It will never be appropriate to liken Trevor Bauer’s finger to Curt Schilling’s bloody sock in Terry Francona’s playoff history. But the Indians emergency team kept the Jays in check and sent us to our fourth loss in six October write-ups, which is why none of these have gone against the record. The leans stop today though because tonight’s play is for real – the first of the postseason.
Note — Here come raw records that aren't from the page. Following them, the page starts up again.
(** C8. Decryption request: when the handler has its context, the signer is
    there and signs, the calls it makes are, in order: the generation of a
    key pair; the authorization message over that public key, the contract
    address as scope, the current time in whole seconds and ten days; the
    signature of that message; and one relayer request carrying the two
    (handle, contract) pairs, both keys, the signature without its [0x]
    prefix, the same scope, the requester and the same start and duration. *)
Theorem decrypt_request_construction {Domain Types Message : Type}
    (st : Component Domain Types Message)
    inst addr hx hy signer keypair eip712 signature :
  instance st = Some inst →
  truthy (address st) = Some addr →
  truthy (contractHandles_x st) = Some hx →
  truthy (contractHandles_y st) = Some hy →
  signerPromise st = Some (inr (Some signer)) →
  let scope := [CONTRACT_ADDRESS] in
  let start := pretty (now st `div` 1000) in
  generateKeypair inst = inr keypair →
  createEIP712 inst (publicKey keypair) scope start "10" = inr eip712 →
  signTypedData signer (domain eip712)
    (types_UserDecryptRequestVerification eip712) (message eip712)
  = inr signature →
  hex_string signature = true →
  (handleDecrypt st).1 =
  [ CallGenerateKeypair;
    CallCreateEIP712 (publicKey keypair) scope start "10";
    CallSignTypedData (domain eip712)
      (types_UserDecryptRequestVerification eip712) (message eip712);
    CallUserDecrypt
      {| req_handleContractPairs :=
           [ {| handle := hx; contractAddress := CONTRACT_ADDRESS |};
             {| handle := hy; contractAddress := CONTRACT_ADDRESS |} ];
         req_privateKey := privateKey keypair;
         req_publicKey := publicKey keypair;
         req_signature := strip_0x_prefix signature;
         req_contractAddresses := scope;
         req_userAddress := addr;
         req_startTimeStamp := start;
         req_durationDays := "10" |} ].
Proof.
  intros Hi Ha Hx Hy Hp scope start Hk He Hs Hh.
  unfold handleDecrypt. rewrite Hi, Ha, Hx, Hy, Hp.
  change (negb isContractConfigured) with false. cbv iota.
  fold scope. fold start.
  unfold call. rewrite Hk. cbn [and_then]. rewrite He. cbn [and_then pure].
  rewrite Hs. cbn [and_then].
  rewrite (replace_0x_signature signature Hh).
  by destruct (userDecrypt inst _) as [[]|].
Qed.

Lemma decrypt_request_construction_witness :
  (handleDecrypt session).1 =
  [ CallGenerateKeypair;
    CallCreateEIP712 "04pub" [CONTRACT_ADDRESS] "1760000000" "10";
    CallSignTypedData "Decryption" "UserDecryptRequestVerification"
      "04pub|1760000000|10";
    CallUserDecrypt
      {| req_handleContractPairs :=
           [ {| handle := "0x01"; contractAddress := CONTRACT_ADDRESS |};
             {| handle := "0x02"; contractAddress := CONTRACT_ADDRESS |} ];
         req_privateKey := "priv";
         req_publicKey := "04pub";
         req_signature := "1b2c3d";
         req_contractAddresses := [CONTRACT_ADDRESS];
         req_userAddress := "0xA11ce";
         req_startTimeStamp := "1760000000";
         req_durationDays := "10" |} ].
Proof.
  apply (decrypt_request_construction session session_instance
           "0xA11ce" "0x01" "0x02" session_signer
           {| publicKey := "04pub"; privateKey := "priv" |}
           {| domain := "Decryption";
              types_UserDecryptRequestVerification := "UserDecryptRequestVerification";
              message := "04pub|1760000000|10" |}
           "0x1b2c3d");
    reflexivity.
Defined.

End DecryptRequest.

(** * More of the ledger *)

(** ** Fresh handles *)

Section Freshness.

Lemma emit_fresh k t v c h c' :
  emit k t v c = (h, c') → decrypt c h = None.
Proof.
  intros [= <- _]. unfold decrypt, cell.
  by rewrite (lookup_ge_None_2 (cts c) (length (cts c))).
Qed.

Lemma decrypt_None_extends c c' h :
  extends c c' → decrypt c' h = None → decrypt c h = None.
Proof.
  intros X N. destruct (decrypt c h) as [v|] eqn:E; [|done].
  by rewrite (decrypt_extends _ _ _ _ X E) in N.
Qed.

Lemma op_result_fresh f s h s' :
  (∀ c h0 c0, f c = (h0, c0) → decrypt c h0 = None) →
  op f s = Ok h s' → decrypt (fhe s) h = None.
Proof.
  intros Hf. unfold op. destruct (f (fhe s)) as [h0 c0] eqn:E.
  intros [= <- _]. by eapply Hf.
Qed.

(** The handle [_randomCoordinate] returns names no ciphertext before the
    call. *)
Lemma randomCoordinate_result_fresh r s h s' :
  _randomCoordinate r s = Ok h s' → decrypt (fhe s) h = None.
Proof.
  unfold _randomCoordinate.
  fhe_step h1 c1. fhe_step h2 c2. fhe_step h3 c3. fhe_step h4 c4. fhe_step h5 c5.
  intros E. apply op_result_fresh in E; [|intros ???; apply emit_fresh].
  cbn [fhe with_fhe] in E. eapply decrypt_None_extends; [|exact E].
  by repeat (etrans; [eassumption|]).
Qed.

Lemma clampCoordinate_result_fresh h0 s h s' :
  _clampCoordinate h0 s = Ok h s' → decrypt (fhe s) h = None.
Proof.
  unfold _clampCoordinate.
  fhe_step h1 c1. fhe_step h2 c2. fhe_step h3 c3. fhe_step h4 c4. fhe_step h5 c5.
  intros E. apply op_result_fresh in E; [|intros ???; apply emit_fresh].
  cbn [fhe with_fhe] in E. eapply decrypt_None_extends; [|exact E].
  by repeat (etrans; [eassumption|]).
Qed.

Lemma fresh_ne c h h' v :
  decrypt c h = Some v → decrypt c h' = None → h ≠ h'.
Proof. intros E N ->. by rewrite E in N. Qed.

End Freshness.

(** ** What a transaction commits, in full *)

Section Commit.

Lemma joinGame_commit p rx ry s :
  active (player_at s p) = false →
  ∃ hx hy c,
    joinGame p rx ry s = Ok tt (committed s p hx hy c (PlayerJoined p)) ∧
    extends (fhe s) c ∧ acl c = acl (fhe s) ∧
    decrypt (fhe s) hx = None ∧ decrypt (fhe s) hy = None ∧
    is_Some (decrypt c hx) ∧ is_Some (decrypt c hy) ∧ hx ≠ hy.
Proof.
  intros Hact. unfold joinGame. rewrite bind_load, Hact. cbv iota.
  destruct (randomCoordinate_spec rx s) as (hx & c1 & E1 & Dx & X1 & A1 & _).
  destruct (randomCoordinate_spec ry (with_fhe c1 s)) as (hy & c2 & E2 & Dy & X2 & A2 & _).
  pose proof (randomCoordinate_result_fresh _ _ _ _ E1) as Fx.
  pose proof (randomCoordinate_result_fresh _ _ _ _ E2) as Fy.
  cbn [fhe with_fhe] in *. rewrite with_fhe_with_fhe in E2.
  exists hx, hy, c2.
  assert (E : _randomPosition rx ry s = Ok (hx, hy) (with_fhe c2 s)).
  { unfold _randomPosition. by rewrite (bind_ok _ _ _ _ _ E1), (bind_ok _ _ _ _ _ E2). }
  rewrite (bind_ok _ _ _ _ _ E). cbn [fst snd].
  rewrite !bind_store, !write_write.
  rewrite (bind_ok _ _ _ _ _ (grantAccess_spec _ _ _)).
  rewrite player_at_write_eq.
  split; [reflexivity|]. split; [by etrans|]. split; [congruence|].
  split; [done|]. split; [by eapply decrypt_None_extends|].
  split; [rewrite (decrypt_extends _ _ _ _ X2 Dx); eauto|].
  split; [eauto|]. by eapply fresh_ne.
Qed.

Lemma move_commit p ex ey pf s :
  active (player_at s p) = true →
  proof_covers (self s) p ex pf → proof_covers (self s) p ey pf →
  ∃ hx hy c,
    move p ex ey pf s = Ok tt (committed s p hx hy c (PlayerMoved p)) ∧
    extends (fhe s) c ∧ acl c = acl (fhe s) ∧
    decrypt (fhe s) hx = None ∧ decrypt (fhe s) hy = None ∧
    is_Some (decrypt c hx) ∧ is_Some (decrypt c hy) ∧ hx ≠ hy.
Proof.
  intros Hact (Hc & Hu & vx & Hx) (_ & _ & vy & Hy).
  unfold move. rewrite bind_load, Hact. cbv iota. cbn [negb].
  destruct (fromExternal_valid p ex pf vx s Hc Hu Hx)
    as (i1 & c1 & E1 & D1 & X1 & A1 & _).
  rewrite (bind_ok _ _ _ _ _ E1).
  destruct (clampCoordinate_spec i1 (wrap Uint8 vx) (with_fhe c1 s) D1)
    as (hx & c2 & E2 & D2 & X2 & A2 & _); [apply (wrap_range Uint8)|].
  pose proof (clampCoordinate_result_fresh _ _ _ _ E2) as Fx.
  rewrite (bind_ok _ _ _ _ _ E2). cbn [fhe with_fhe] in *.
  rewrite with_fhe_with_fhe.
  destruct (fromExternal_valid p ey pf vy (with_fhe c2 s) Hc Hu Hy)
    as (i2 & c3 & E3 & D3 & X3 & A3 & _).
  rewrite (bind_ok _ _ _ _ _ E3). cbn [fhe with_fhe] in *.
  rewrite with_fhe_with_fhe.
  destruct (clampCoordinate_spec i2 (wrap Uint8 vy) (with_fhe c3 s) D3)
    as (hy & c4 & E4 & D4 & X4 & A4 & _); [apply (wrap_range Uint8)|].
  pose proof (clampCoordinate_result_fresh _ _ _ _ E4) as Fy.
  rewrite (bind_ok _ _ _ _ _ E4). cbn [fhe with_fhe] in *.
  rewrite with_fhe_with_fhe.
  exists hx, hy, c4.
  assert (X02 : extends (fhe s) c2) by (etrans; [exact X1|exact X2]).
  assert (X24 : extends c2 c4) by (etrans; [exact X3|exact X4]).
  split.
  { rewrite !bind_store, !write_write.
    rewrite (bind_ok _ _ _ _ _ (grantAccess_spec _ _ _)).
    rewrite player_at_write_eq, player_at_with_fhe.
    unfold emit_event, committed, log, write, compose, set_y, set_x.
    rewrite player_at_with_fhe. cbn [x y active self _players fhe events with_fhe].
    by rewrite Hact. }
  split; [etrans; [exact X02|exact X24]|]. split; [congruence|].
  split; [eapply decrypt_None_extends; [exact X1|exact Fx]|].
  split; [eapply decrypt_None_extends; [|exact Fy]; etrans; [exact X02|exact X3]|].
  split; [rewrite (decrypt_extends _ _ _ _ X24 D2); eauto|].
  split; [eauto|].
  eapply fresh_ne; [exact D2|]. eapply decrypt_None_extends; [exact X3|exact Fy].
Qed.

(** A transaction either fails and leaves the state alone, or commits two
    fresh, distinct handles for its sender, keeps every ciphertext and every
    earlier grant, and emits the event of the call. *)
Lemma transact_commit c s :
  (∃ e, transact c s = (Failed e, s)) ∨
  (∃ hx hy cp,
     transact c s = (Success, committed s (sender c) hx hy cp (event_of c)) ∧
     extends (fhe s) cp ∧ acl cp = acl (fhe s) ∧
     decrypt (fhe s) hx = None ∧ decrypt (fhe s) hy = None ∧
     is_Some (decrypt cp hx) ∧ is_Some (decrypt cp hy) ∧ hx ≠ hy).
Proof.
  unfold transact. destruct c as [p rx ry|p ex ey pf]; cbn [dispatch sender event_of].
  - destruct (active (player_at s p)) eqn:Hact.
    + left. rewrite (joinGame_joined _ _ _ _ Hact). eauto.
    + right. destruct (joinGame_commit p rx ry s Hact) as (hx & hy & c & -> & H).
      eauto.
  - destruct (active (player_at s p)) eqn:Hact.
    + destruct (decide (proof_covers (self s) p ex pf ∧ proof_covers (self s) p ey pf))
        as [[H1 H2]|Hn].
      * right. destruct (move_commit p ex ey pf s Hact H1 H2) as (hx & hy & c & -> & H).
        eauto.
      * left. rewrite (move_invalid _ _ _ _ _ Hact Hn). eauto.
    + left. rewrite (move_unregistered _ _ _ _ _ Hact). eauto.
Qed.

End Commit.

(** ** Access grants *)

Section Grants.

Lemma granted_to_committed s p hx hy c ev h a :
  granted_to (committed s p hx hy c ev) h a ↔
  (h = hx ∨ h = hy) ∧ (a = p ∨ a = self s) ∨ (h, a) ∈ acl c.
Proof.
  unfold granted_to, committed, granted, FHE.allow. cbn [fhe acl].
  rewrite !elem_of_union, !elem_of_singleton. split.
  - intros [[= -> ->]|[[= -> ->]|[[= -> ->]|[[= -> ->]|?]]]]; eauto.
  - intros [[[->| ->] [->| ->]]|?]; eauto 6.
Qed.

Lemma self_committed s p hx hy c ev : self (committed s p hx hy c ev) = self s.
Proof. reflexivity. Qed.

Lemma access_invariant_deployed a : access_invariant (deployed a).
Proof.
  assert (H : ∀ p, active (player_at (deployed a) p) = false).
  { intros p. unfold player_at, deployed. cbn. by rewrite lookup_empty. }
  split.
  - intros p Hp. by rewrite H in Hp.
  - intros h b Hg. unfold granted_to, deployed in Hg. cbn in Hg. set_solver.
  - intros p Hp. by rewrite H in Hp.
  - intros p b Hp. by rewrite H in Hp.
Qed.

Lemma access_invariant_transact c s :
  access_invariant s → access_invariant (transact c s).2.
Proof.
  intros [Ha Hg Ho He].
  destruct (transact_commit c s)
    as [[e ->]|(hx & hy & cp & -> & X & A & Fx & Fy & [vx Dx] & [vy Dy] & _)];
    [done|].
  cbn [snd]. set (p := sender c).
  assert (Hold : ∀ h, is_Some (decrypt (fhe s) h) → h ≠ hx ∧ h ≠ hy).
  { intros h [v Hv]. split; intros ->; congruence. }
  assert (Hkeep : ∀ h, is_Some (decrypt (fhe s) h) → is_Some (decrypt cp h)).
  { intros h [v Hv]. exists v. by eapply decrypt_extends. }
  split.
  - intros q. destruct (decide (p = q)) as [<-|Hne].
    + rewrite player_at_committed_eq, !decrypt_committed. cbn [x y]. eauto.
    + rewrite player_at_committed_ne, !decrypt_committed by done.
      intros Hq. destruct (Ha q Hq). eauto.
  - intros h b. rewrite granted_to_committed, decrypt_committed, A.
    intros [[[->| ->] _]|Hb]; eauto.
  - intros q. destruct (decide (p = q)) as [<-|Hne].
    + rewrite player_at_committed_eq, self_committed. cbn [x y].
      rewrite !granted_to_committed. intros _. repeat split; left; split; auto.
    + rewrite player_at_committed_ne, self_committed by done.
      rewrite !granted_to_committed, A. intros Hq.
      unfold granted_to in Ho. destruct (Ho q Hq) as (? & ? & ? & ?).
      repeat split; right; assumption.
  - intros q b. destruct (decide (p = q)) as [<-|Hne].
    + rewrite player_at_committed_eq, self_committed. cbn [x y].
      rewrite !granted_to_committed, A. intros _.
      intros [[[_ [->| ->]]|Hb]|[[_ [->| ->]]|Hb]]; eauto.
      * apply Hg in Hb as [v Hv]. congruence.
      * apply Hg in Hb as [v Hv]. congruence.
    + rewrite player_at_committed_ne, self_committed by done.
      rewrite !granted_to_committed, A. intros Hq.
      destruct (Ha q Hq) as [[Hx1 Hx2]%Hold [Hy1 Hy2]%Hold].
      intros [[[[?|?] _]|Hb]|[[[?|?] _]|Hb]]; try done; eauto.
Qed.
We leaned the wrong way against Rich Hill in game five of the NLDS in Washington, but I’m going to do it again on Tuesday night when he returns home to pitch an early evening game (local time) in Los Angeles. Hill has labored a bit in two postseason starts so far. He got roughed up a bit in game two of the DS, giving up six hits and four runs while failing to get through the fifth inning. Dave Roberts had a quick hook for him in game five, which he started on short rest. Still, Hill couldn’t get through three innings in that one. He’s walked two batters in each start, but that rate is close to what he did in 110 regular season innings. What makes Hill so especially tough is that he just doesn’t give up the long ball (four in 110 regular season innings). The Cubs must embrace this fact and, instead of trying to hit the ball out of the ballpark, simply make solid contact and turn the lineup over. A more simplified approach at the plate could help turn things around, anyway. The Cubs’ 3-4-5 hitters are 6-for-60 so far in the postseason. Tracking Hill’s soft serve all the way in might be just what the boppers need to get going.
Jake Arrieta makes his second start of the playoffs after getting a no-decision in Chicago’s lone loss of the Divisional Series. He was good though, throwing six innings and allowing two runs against the Giants. I just like this spot for Arrieta, where he doesn’t necessarily have the burden of knowing he’s the number one guy, but starting a game that kind of feels like a series opener in a new setting with an even series. And what a luxury it is for the Cubs.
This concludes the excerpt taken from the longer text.